REPUBLIKA.CO.ID, SANTA CLARITA -- Penembakan di Saugus High School, Kalifornia, Amerika Serikat (AS) picu kepanikan. Orang tua berkumpul di luar sekolah menunggu untuk bertemu dengan anak-anak mereka.
Pada Jumat (15/11), Wakil Sheriff Tim Murakami mengunggah permintaan maaf kepada orang tua di media sosial Twitter. Hal itu karena penyidik harus mewawancari para siswa sebelum memulangkan mereka ke orang tua masing-masing.
Penembakan tersebut menewaskan dua siswa satu seorang remaja putri berusia 16 tahun dan satu siswa putra berusia 14 tahun. Juru bicara Rumah Sakit Providence Holy Cross Patricia Aidem mengatakan tiga siswa lainnya yakni remaja putri berusia 14 dan 15 serta satu remaja putra berusia 14 tahun yang terluka karena insiden tersebut sudah di rawat.
Pihak berwenang remaja putra berusia 14 tahun yang sempat dirawat di rumah sakit sudah dipulangkan. Sementara, setelah melakukan aksinya pelaku menembak dirinya sendiri.
Sheriff Alex Villanueva mengatakan pelaku adalah siswa dari Saugus High School. Tapi ia tidak mengidentifikasi pelaku tersebut. Sheriff mengatakan akun instagram yang diyakini milik pelaku terdapat unggah yang berisi tulisan 'Saugus, bersenang-senang di sekolah besok'.
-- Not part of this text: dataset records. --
(* ===== verification/TrayMenu.v ===== *)
(** * The tray menu: nandroidfs/TrayMenu.hpp and TrayMenu.cpp

    The icon in the notification area with its menu, the console that can be shown
    and hidden from there, and the thread that handles the messages.  Windows is an
    interface: what each call acquires, releases and shows. *)

From S2P Require Import Prelude Effects Conversion WinPath.

(** ** The window system *)

(** What a process can hold of it: the window class of the tray menu, windows of that
    class, icons, menus and tray icons. *)
Inductive resource : Type :=
  | RClass
  | RWindow (window : Z)
  | RIcon (icon : Z)
  | RMenu (menu : Z)
  | RTray (window id : Z).

#[global] Instance resource_eq_dec : EqDecision resource.
Proof. solve_decision. Defined.

#[global] Instance resource_countable : Countable resource.
Proof.
  refine (inj_countable'
    (λ r, match r with
          | RClass => inl (inl tt)
          | RWindow w => inl (inr w)
          | RIcon i => inr (inl i)
          | RMenu m => inr (inr (inl m))
          | RTray w i => inr (inr (inr (w, i)))
          end)
    (λ c, match c with
          | inl (inl _) => RClass
          | inl (inr w) => RWindow w
          | inr (inl i) => RIcon i
          | inr (inr (inl m)) => RMenu m
          | inr (inr (inr (w, i))) => RTray w i
          end) _).
  by intros [].
Defined.

(** Handles are zero when a call fails; [ExtractIcon] can also give 1, which is no
    icon.  [DefWindowProc] tells whether it sent the window the message to close, as it
    does for a system command.  The observations: the resources held, the console
    ([None]: there is none; otherwise whether it is shown), whether one can be
    allocated, and whether an item of a menu is checked. *)
Class Gui (G : Type) : Type := {
  RegisterClass : G → G * bool;
  UnregisterClass : G → G * unit;
  CreateWindowEx : G → G * Z;
  DestroyWindow : Z → G → G * unit;
  ExtractIcon : option wstring → G → G * Z;
  DestroyIcon : Z → G → G * unit;
  CreatePopupMenu : G → G * Z;
  InsertMenu : Z → Z → wstring → G → G * bool;
  SetMenuItemInfo : Z → Z → bool → G → G * bool;
  TrackPopupMenu : Z → G → G * unit;
  Shell_NotifyIcon_add : Z → Z → Z → G → G * bool;
  Shell_NotifyIcon_setversion : Z → Z → G → G * bool;
  Shell_NotifyIcon_delete : Z → Z → G → G * unit;
  AllocConsole : G → G * bool;
  SetConsoleCtrlHandler : G → G * unit;
  ShowConsoleWindow : bool → G → G * unit;
  DefWindowProc : Z → Z → Z → G → G * bool;
  PostMessage : Z → Z * Z * Z → G → G * bool;
  resources : G → gset resource;
  console : G → option bool;
  console_available : G → bool;
  checked : Z → Z → G → bool;
}.

(** A call that has nothing to do with the console and the menu's marks. *)
Definition same_view {G} `{Gui G} (g g' : G) : Prop :=
  console g' = console g ∧ console_available g' = console_available g ∧
  ∀ m i, checked m i g' = checked m i g.

Definition acquires {G} `{Gui G} (r : resource) (g g' : G) : Prop :=
  r ∉ resources g ∧ resources g' = {[ r ]} ∪ resources g ∧ same_view g g'.
Definition releases {G} `{Gui G} (r : resource) (g g' : G) : Prop :=
  resources g' = resources g ∖ {[ r ]} ∧ same_view g g'.
Definition keeps {G} `{Gui G} (g g' : G) : Prop :=
  resources g' = resources g ∧ same_view g g'.

(** A window exists only as long as its class does, which cannot be unregistered
    before; a tray icon is removed by way of its window. *)
Definition no_window (X : gset resource) : Prop := ∀ w, RWindow w ∉ X.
Pesan tersebut ditemukan setelah penembakan terjadi. Sheriff mengatakan belum diketahui kapan dan untuk siapa pesan itu diucapkan.
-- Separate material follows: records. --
(** What is left of the tray menu: nothing but its menu, unless a WM_QUIT came first. *)
Definition taken_down {G} `{Gui G} (R : gset resource) (messages : list (Z * Z * Z)) (s : tray G) : Prop :=
  tm_inst s = None ∧ (released R s ∨ left_open R s ∧ existsb is_quit messages = true).

(** The tray menu is no obstacle: it is set up, if the window system lets it, and
    taken down again. *)
Lemma WinMain_spec {W G} `{GuiLaws G} `{!ExePath G} debug addr messages queue (how : outcome W) p (s : tray G) R :
  tm_inst s = None → resources (tm_gui s) = R → console (tm_gui s) = None → posts_work (G := G) →
  ∃ out s', taken_down R (messages ++ queue) s' ∧
    WinMain debug ERROR_SUCCESS addr messages queue how p s =
      let? ' (p', r) := try_scan how (mkProcess out (pr_boxes p) (pr_dokan p)) in Done (p', s', r).
Proof.
  intros Hi Hr Hc Hp. unfold WinMain. cbn [prompt_if_already_running ERROR_SUCCESS Z.eqb ret].
  assert (Ht : wp (do* construct addr in initialise debug)
    (λ (ok : bool) s1, if ok then serving R s1 else closed R s1) (λ _ _, False) s).
  { wp_step. eapply wp_mono; [by apply (construct_spec addr R)| |done]. intros [] s0 (Hf & _).
    eapply wp_mono; [by apply (initialise_spec debug R)| |done]. intros [] s1 (H1 & _); [apply H1|done]. }
  unfold wp in Ht. destruct ((do* construct addr in initialise debug) s) as [s1 [tray_ok|]]; [|done].
  assert (Hl : wp (event_loop messages)
    (λ ended s2, closed R s2 ∨ serving R s2 ∧ (ended = true → existsb is_quit messages = true)) (λ _ _, False) s1).
  { destruct tray_ok.
    - eapply wp_mono; [by apply (event_loop_spec R)| |done]. intros [] s2 H2.
      + destruct H2 as [[? _]|[? ?]]; auto.
      + right. by destruct H2 as (_ & _ & ? & _).
    - unfold wp. rewrite event_loop_closed by apply Ht. auto. }
  unfold wp in Hl. destruct (event_loop messages s1) as [s2 [ended|]]; [|done].
  destruct (destruct_tray_spec R ended messages queue s2 Hp Hl) as (s3 & E3 & Hi3 & Hs3). rewrite E3. cbn [fate_bind].
  destruct tray_ok; cbn [negb].
  - exists (pr_stdout p), s3. split; [done|]. by destruct p.
  - by exists (pr_stdout p ++ log_line_of Error (bs "main") (bs "failed to create tray menu")), s3.
Qed.

(** ** Claims *)
Section Claims.
Context {W N : Type} `{ProcessLaws W} `{!ExePath W} `{WinsockLaws W N} `{!Dokan W} `{WideStrings}.
Context (steady_now : nat → Z).
Context (agent_of : bytes → host W → list agent_event) (exits : bytes → host W → bool).
Context (order : gset bytes → list bytes).

Lemma rounds_come_back :
  (∀ name e, from_bytes name = Throw e → catchable e) → agents_notify agent_of →
  comes_back (N := N) steady_now agent_of exits order.
Proof.
  intros Hconv Hn. split; [intros t; by apply update_returns|intros t; apply destroy_tracker_returns].
Qed.

(** C5. A request to stop is served: once the callback was called, every execution of
    the main thread leaves the loop, whatever else happens: no round of updates and no
    destructor of a device waits for ever.  While it waits between
    two rounds no further round begins, and it leaves by the end of that wait, one
    second at most, although a call of the callback while devices are updated does
    not wake the wait that follows; and if every device has its thread, the loop
    returns then, every instance having been destroyed.  A round that is being made when the
    callback is called can also leave the loop by an exception, or end the program.
    It is assumed that the string conversion throws only C++ exceptions and that the
    thread of an agent notifies its starter, which it does on every path. *)
Theorem shutdown_is_served (s : app W N) :
  (∀ name e, from_bytes name = Throw e → catchable e) → agents_notify agent_of →
  shutdown_requested s = true →
  inevitable (app_step steady_now agent_of exits order) has_left s ∧
  ∀ d n, ap_pc s = Waiting d n →
    ∃ how, leave exits order (ap_tracker s) None = Some how ∧
      (running (ap_tracker s) → ∃ h, how = Returned h) ∧
      inevitable (app_step steady_now agent_of exits order)
        (left_with how (ap_tracker s) (Z.max (ap_now s) d)) s.
Proof.
  intros Hconv Hn Hr. pose proof (rounds_come_back Hconv Hn) as Hcb. split; [by apply requested_stops|].
  destruct s as [pc t r now]. simpl in *. subst r. intros d n ->.
  destruct (leaves steady_now agent_of exits order t None Hcb) as [how Hl]. exists how. split_and!; [done| |by apply waiting_stops].
  intros Hrun. destruct (destroy_tracker_runs exits order t Hrun) as [h Hd]. unfold leave in Hl. rewrite Hd in Hl.
  injection Hl as <-. by eexists.
Qed.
Shauna Orandi, sedang berada di kelas bahasa Spanyol untuk menyelesaikan pekerjaan rumahnya. Ia mendengar empat suara tembakan yang ia kira suara dari kelas musik.
Ia mengatakan teman-temannya berlari masuk kelas sambil mengatakan mereka melihat ada orang membawa senjata. Lalu teman-temannya di kelasnya langsung hening.
"Mimpi terburuk saya menjadi kenyataan, inilah, saya akan mati," kata Orandi saat meninggalkan sekolah bersama ayahnya.
Rosie Rodriguez mengatakan ia sedang berjalan di tangga menuju perpustakaan. Ia mendengar suara berisik seperti balon meledak. Ia sadar bunyi itu adalah suara letusan tembakan ketika ia melihat siswa lainnya berlari.
Rodrigoez yang membawa ransel penuh buku lari ke arah jalanan menuju rumah. Ada seseorang yang tak ia kenal memberikan tempat sementara untuknya dan sekitar 10 siswa lainnya.
"Saya hanya mendengar banyak anak-anak menangis, kami takut," kata Rodriguez.